A recent study by the Karolinska Institute in Stockholm found that middle-aged diabetes affects the risk of developing a stroke. The results of the study were published in the English language journal “Diabetologia”, the journal of the European Association for the Study of Diabetes.

Why does diabetes increase the risk of stroke?
The Swedish study found that people who have type 2 diabetes related to obesity at the age of 40 or 50 have a higher risk of stroke after reaching the age of 60 years. This is because diabetes triggers the accumulation of sugar and fat particles in blood vessels, which narrows the arteries that supply the brain with blood. The study has raised fears that the obesity epidemic, which has led to an explosion of cases of type 2 diabetes, could subsequently lead to an increase in strokes. Middle-aged diabetics suffer a stroke more than a third more frequently in later life than people without diabetes, the researchers report.

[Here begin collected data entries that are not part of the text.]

Lemma pairs_ask (f : Z * Z -> io outcome) (pairs : list (Z * Z)) :
  (forall p, exists k, f p = bind (_member_status p.2 p.1) k /\ forall r, never (obs_asks chat_id uid) (k r)) ->
  ~ In (uid, chat_id) pairs ->
  never (obs_asks chat_id uid) (match pairs with [] => Ret [] | _ => fan_out (map f pairs) end).
Proof.
  intros Hf Hnot. destruct pairs as [|p0 ps] eqn:Hps; [apply never_ret|]. rewrite <- Hps in *. clear Hps p0 ps.
  apply fan_out_never; [done..|]. intros p ([u c] & <- & Hin)%in_map_iff.
  destruct (Hf (u, c)) as (k & -> & Hk). apply pair_asks; [|exact Hk].
  cbn [fst snd]. destruct (Z.eqb_spec c chat_id) as [-> |]; [|done]. destruct (Z.eqb_spec u uid) as [-> |]; done.
Qed.

Lemma bans_ask pairs : ~ In (uid, chat_id) pairs -> never (obs_asks chat_id uid) (sync_bans pairs).
Proof.
  apply pairs_ask. intros p. eexists. split; [reflexivity|]. intros r. unfold enforce. never_auto.
Qed.

Lemma mutes_ask until pairs : ~ In (uid, chat_id) pairs -> never (obs_asks chat_id uid) (sync_mutes until pairs).
Proof.
  apply pairs_ask. intros p. eexists. split; [reflexivity|]. intros r. unfold enforce. never_auto.
Qed.
End asking.

(** The pairs a sweep asks about are a function of the rows it read, the first
    of their sorted product: over the same records every run asks about the
    same pairs, although the summary says that running it again continues the
    sweep. *)
Theorem sweep_asks_its_plan {CAT : Catalog} (n chat_id uid : Z) (t : trace eff) (r : result SyncCounts)
    (Hrun : exec (run_ban_sync n) t r) (Hasked : existsb (obs_asks chat_id uid) t = true) :
  exists groups bans mutes, sweep_reads groups bans mutes t /\
    (In (uid, chat_id) (ban_plan groups bans n) \/
     In (uid, chat_id) (mute_plan groups mutes (n - Z.of_nat (length (ban_plan groups bans n))))).
Proof.
  destruct (wp_elim _ _ _ _ (sweep_has_shape n) Hrun)
    as [Hcalm|(gs & bs & ms & t0 & tb & tm & rb & -> & Hcalm & (Hg & Hb & Hm) & Hrb & Hrm)].
  { by rewrite asks_calm in Hasked. }
  exists gs, bs, ms. split.
  { split_and!; [by apply during_l|by apply during_l|]. destruct Hm; [left; by apply during_l|by right]. }
  rewrite !existsb_app, asks_calm in Hasked by done. cbn [orb] in Hasked. apply orb_true_iff in Hasked as [Ha|Ha]; [left|right].
  - destruct (decide ((uid, chat_id) ∈ ban_plan gs bs n)) as [Hin|Hnot]; [by apply list_elem_of_In|].
    rewrite list_elem_of_In in Hnot.
    by rewrite (proj2 (existsb_false_Forall _ _) (never_elim _ _ _ _ (bans_ask chat_id uid _ Hnot) Hrb)) in Ha.
  - destruct Hrm as [-> |[rm Hrm]]; [done|].
    destruct (decide ((uid, chat_id) ∈ mute_plan gs ms (n - Z.of_nat (length (ban_plan gs bs n))))) as [Hin|Hnot];
      [by apply list_elem_of_In|].
    rewrite list_elem_of_In in Hnot.
    by rewrite (proj2 (existsb_false_Forall _ _) (never_elim _ _ _ _ (mutes_ask chat_id uid _ _ Hnot) Hrm)) in Ha.
Qed.

(** Telegram refused the ban. *)
Definition obs_refused (o : obs eff) : bool :=
  match o with
  | Obs ev r =>
      match ev in eff X return result X -> bool with
      | BanChatMember _ _ => fun r => match r with Err (BadRequest _) => true | _ => false end
      | _ => fun _ => false
      end r
  end.

(** Whatever Telegram refuses a ban with, the chat is counted as skipped: also
    when the bot lacks the right to ban, and the banned user stays. *)
Theorem refused_ban_is_skipped {CAT : Catalog} (chat_id uid : Z) (t : trace eff) (out : outcome)
    (titles : gmap Z string) (c : SyncCounts)
    (Hrun : exec (_sync_ban_pair chat_id uid) t (Ok out)) (Hrefused : existsb obs_refused t = true) :
  failed (tally titles c (uid, chat_id, Ok out)) = failed c.
Proof.
  assert (out = Absent) as ->; [|by destruct c].
  revert Hrefused. revert t Hrun. refine (wp_elim_ok _ _ (fun t => existsb obs_refused t = true -> out = Absent) _).
  unfold _sync_ban_pair, _member_status, enforce. apply wp_bind, wp_bind, wp_attempt, wp_call. intros [m|e] _; cbn beta iota.
  - apply wp_ret. cbv zeta. repeat (case_match; try by apply wp_ret). apply wp_try, wp_bind, wp_call. intros [u|e] _.
    + by apply wp_ret.
    + cbn beta iota. destruct (is_Exception e); [|done]. apply wp_ret. cbn. intros [= <-].
      destruct e; try discriminate. done.
  - destruct (is_Exception e); [by apply wp_ret, wp_ret|by apply wp_raise].
Qed.

Section verify.
Context {CAT : Catalog} (uid : Z).

(** What the records of a user call for, in some chat. *)
Definition user_due (ban : option doc) (mute : option doc) (a : action) : Prop :=
  exists c, (live (Ok ban) <> None /\ a = ABan c uid) \/ (live (Ok ban) = None /\ a = AUnban c uid) \/
            (exists row, mute = Some row /\ a = ARestrict c uid false (until_of row)).

Lemma own_pairs chats n : forall p, In p (take_pairs [uid] chats n).1 -> p.1 = uid.
Proof.
  destruct (take_pairs [uid] chats n) as [pairs trunc] eqn:Hp. apply take_pairs_spec in Hp as (_ & Hin & _).
  intros [u c] [[->|[]] _]%Hin. done.
Qed.

Lemma verify_pairs_spec ban mute pairs :
  wp (fan_out (map (fun p : Z * Z => match live (Ok ban) with
                             | Some _ => _sync_ban_pair p.2 uid
                             | None => _sync_unban_pair p.2 uid
                             end) pairs)) (fun t _ => sound (user_due ban mute) t).
Proof.
  eapply wp_mono; [apply (pairs_spec (user_due ban mute) _
    (fun p : Z * Z => match live (Ok ban) with Some _ => ABan p.2 uid | None => AUnban p.2 uid end))|by intros t r [_ H]].
  - intros p _. exists p.2. destruct (live (Ok ban)); [by left|by right; left].
  - intros p. destruct (live (Ok ban)); [apply ban_pair_spec|apply unban_pair_spec].
Qed.

Lemma verify_mutes_spec ban mute chats n :
  let mute_pairs := match mute with Some _ => (take_pairs [uid] chats n).1 | None => [] end in
  wp (sync_mutes (fun _ => mute ≫= (fun d => until_of d)) mute_pairs) (fun t _ => sound (user_due ban mute) t).
Proof.
  cbv zeta. unfold sync_mutes. destruct mute as [row|]; [|apply wp_ret; by apply sound_none].
  pose proof (own_pairs chats n) as Hown. destruct (take_pairs _ _ _).1 as [|p0 ps]; [apply wp_ret; by apply sound_none|].
  eapply wp_mono; [apply (pairs_spec (user_due ban (Some row)) _ (fun p : Z * Z => ARestrict p.2 p.1 false (until_of row)))|by intros t r [_ H]].
  - intros p ->%Hown. exists p.2. right; right. by exists row.
  - intros p. apply mute_pair_spec.
Qed.

Lemma verify_spec :
  wp (verify_user uid)
     (fun t _ => actions t = [] \/
        exists ban mute, during (get_active_ban uid) ban t /\ (during (get_active_mute uid) mute t \/ mute = None) /\
          sound (user_due ban mute) t).
Proof.
  assert (never obs_acting (gather2 active_groups (get_active_ban uid))) as Hcalm.
  { apply never_gather2; [apply groups_never; [by intros ? ? [X [] r]|done]|unfold get_active_ban; store_never]. }
  unfold verify_user. apply wp_bind. eapply wp_mono; [exact (wp_conj _ _ _ Hcalm (gather2_runs _ _))|].
  intros t1 [[groups_r ban_r]|e] [[_ H1]%acting_none Hr]; [|by left]. destruct Hr as [_ Hban].
  apply wp_bind. destruct groups_r as [groups|e]; cbn [of_result]; [apply wp_ret|apply wp_raise; left; by rewrite app_nil_r].
  apply wp_bind. destruct ban_r as [ban|e]; cbn [of_result]; [apply wp_ret|apply wp_raise; left; by rewrite !app_nil_r].
  assert (never obs_acting (try_except (get_active_mute uid) (fun _ => Ret None))) as Hcalm2
    by (unfold get_active_mute; store_never).
  apply wp_bind. eapply wp_mono; [exact (wp_conj _ _ _ Hcalm2 (or_default (get_active_mute uid) None))|].
  intros t2 [mute|e] [[_ H2]%acting_none Hm]; [|left; by rewrite !app_nil_l, actions_app, H1, H2].
  assert (forall t, sound (user_due ban mute) t -> actions (t1 ++ [] ++ [] ++ t2 ++ t) = [] \/
    exists ban mute, during (get_active_ban uid) ban (t1 ++ [] ++ [] ++ t2 ++ t) /\
      (during (get_active_mute uid) mute (t1 ++ [] ++ [] ++ t2 ++ t) \/ mute = None) /\
      sound (user_due ban mute) (t1 ++ [] ++ [] ++ t2 ++ t)) as Hdone.
  { intros t Ht. right. exists ban, mute. rewrite !app_nil_l. split_and!; [by apply during_l| |].
    - destruct Hm; [left; by apply during_r, during_l|by right].
    - apply sound_app; [by apply sound_none|]. by apply sound_app; [apply sound_none|]. }
  cbv zeta. pose proof (verify_mutes_spec ban mute (chat_ids_of groups)) as Hmutes.
  destruct (take_pairs [uid] (chat_ids_of groups) _SYNC_MAX_CHECKS) as [[|p0 ps] trunc];
    [apply wp_ret, Hdone; by apply sound_none|].
  apply wp_bind. eapply wp_mono; [apply (verify_pairs_spec ban mute)|].
  intros t3 [outs|e] H3; [|by apply Hdone].
  specialize (Hmutes (Z.max 0 (_SYNC_MAX_CHECKS - Z.of_nat (length (p0 :: ps))))). cbv zeta in Hmutes.
  assert (forall fin : list (Z * Z) -> bool -> list (result outcome) -> SyncCounts,
    wp (let (mute_pairs, mute_trunc) := match mute with
        | Some _ => take_pairs [uid] (chat_ids_of groups) (Z.max 0 (_SYNC_MAX_CHECKS - Z.of_nat (length (p0 :: ps))))
        | None => ([], false) end in
        mute_outcomes <- sync_mutes (fun _ => mute ≫= until_of) mute_pairs ;; Ret (fin mute_pairs mute_trunc mute_outcomes))
      (fun t _ => sound (user_due ban mute) t)) as Hlast.
  { intros fin. destruct mute as [row|]; [destruct (take_pairs _ _ _) as [mps mtr]|]; cbn [fst] in Hmutes;
      (apply wp_bind; eapply wp_mono; [exact Hmutes|]; intros t [mo|e] H; [apply wp_ret; by rewrite app_nil_r|exact H]). }
  eapply wp_mono; [apply (Hlast (fun mps mtr mo => _summarize ((p0 :: ps) ++ mps) (outs ++ mo) _ _))|].
  intros t4 r H4. apply Hdone. by apply sound_app.
Qed.
End verify.
Lemma broadcast_to_groups_witness :
  exists groups g, during active_groups groups (broadcasted None).1 /\ In g groups /\ group_chat g = Some (-300).
Proof.
  apply (@broadcast_to_groups demo_catalog demo_config (in_group 7 "/bc hello all") None (-300) (broadcasted None).1 (broadcasted None).2).
  - exact (replay_exec groups_script (@cmd_broadcast_body demo_catalog demo_config (in_group 7 "/bc hello all") None)).
  - discriminate.
  - vm_compute. reflexivity.
Defined.

Lemma quoted_text_unsent_witness :
  existsb obs_text (broadcasted (Some join_card)).1 = false /\ preview_of (Some join_card) "hello all" = TStr "hello all".
Proof.
  refine (@quoted_text_unsent demo_catalog demo_config (in_group 7 "/bc hello all") join_card "hello all" _ _
    (replay_exec groups_script (@cmd_broadcast_body demo_catalog demo_config (in_group 7 "/bc hello all") (Some join_card))) _).
  reflexivity.
Defined.
(** The panels store nothing, and a tap stores at most the choice it
    carries: a known locale, written once - for the tapper alone in a private
    chat, and elsewhere for this chat alone, once the tapper was found to
    manage it and the chat to be connected.  A failed lookup of either stores
    nothing. *)
Theorem tap_stores_choice {CAT : Catalog} (c : command) (q : option callback) (t : trace eff) (r : result unit) :
  (exec (cmd_language_body c) t r \/ exec (on_language_menu_body c q) t r \/ exec (on_lang_list_body c q) t r ->
     existsb obs_write t = false) /\
  (exec (on_lang_set_body c q) t r -> existsb obs_write t = true ->
     exists card data chat_type chat_id uid code,
       q = Some (Callback card (Some data)) /\ effective_user (c_upd c) = Some uid /\
       effective_chat (c_upd c) = Some (chat_type, chat_id) /\
       set_match (u data) = Some (_chat_scope chat_type, code) /\ is_known_locale cat_data (Some code) = true /\
       exists t1 o t2, t = t1 ++ o :: t2 /\
         existsb obs_write t1 = false /\ existsb obs_write t2 = false /\
         stores (_chat_scope chat_type) chat_id uid (s_of code) o = true /\
         (_chat_scope chat_type = "group"%string -> during (can_manage_group chat_id uid) true t1 /\
            exists v, py_truthy (Some v) = true /\ during (is_connected chat_id) v t1)).
Proof.
  split.
  - destruct (panels_lookup c q) as (H1 & H2 & H3).
    intros [Hr|[Hr|Hr]]; eapply existsb_false_Forall, never_elim; try exact Hr; by apply writeless.
  - intros Hr Hw.
    assert (never obs_write (on_lang_set_body c q) \/
      exists card data uid chat_type chat_id, q = Some (Callback card (Some data)) /\
        effective_user (c_upd c) = Some uid /\ effective_chat (c_upd c) = Some (chat_type, chat_id))
      as [Hn|(card & data & uid & ty & chat & -> & Huser & Hchat)].
    { unfold on_lang_set_body, answer. destruct q as [[card [data|]]|]; [|left; never_auto..].
      destruct (effective_user _); [|left; never_auto]. destruct (effective_chat _) as [[]|]; [|left; never_auto].
      right. eauto 10. }
    { by rewrite (proj2 (existsb_false_Forall _ _) (never_elim _ _ _ _ Hn Hr)) in Hw. }
    destruct (wp_elim _ _ _ _ (lang_set_stores c card data ty chat uid Huser Hchat) Hr Hw)
      as (code & Hm & Hk & t1 & o & t2 & Ht & H1 & H2 & Ho & Hg).
    exists card, data, ty, chat, uid, code. repeat (split; [done|]). exists t1, o, t2.
    rewrite (proj2 (existsb_false_Forall _ _) H1), (proj2 (existsb_false_Forall _ _) H2).
    split; [exact Ht|]. do 2 (split; [done|]). split; [exact Ho|exact Hg].
Qed.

Data from 33,000 twins were evaluated for the study
For the study, the patient records of 33,000 twins born in the 1960s were analyzed. So the researchers wanted to find out if there is a connection between diabetes and strokes. It turned out that patients who had type 2 diabetes between the ages of 40 and 59 had a 30 percent higher risk of developing stroke later in life over the age of 60 years. In addition, they were twice as likely to suffer from a narrowing of the arteries in their brains, a major cause of stroke. In the study, extra data from twins were evaluated to exclude genetic factors that increase the likelihood of stroke. The findings underline the need to control type 2 diabetes, especially in middle age, in order to reduce the incidence of strokes caused by arterial damage.

How many people in Germany have diabetes?
Diabetes leads to high costs for the health system; the disease has already been described as the most significant health crisis of our time. Many people have type 2 diabetes related to obesity. And millions of people in the world have the disease without even knowing about it, explain the researchers. In 2012, the German Health Survey found that 7.2 percent of the population in Germany suffer from diagnosed diabetes, and another 2.1 percent suffer from unrecognized diabetes. The data are based on a representative national population sample of people aged 18 to 79 years. In the group of people over the age of 65, 16 to 23 percent of people in Germany are affected by diabetes.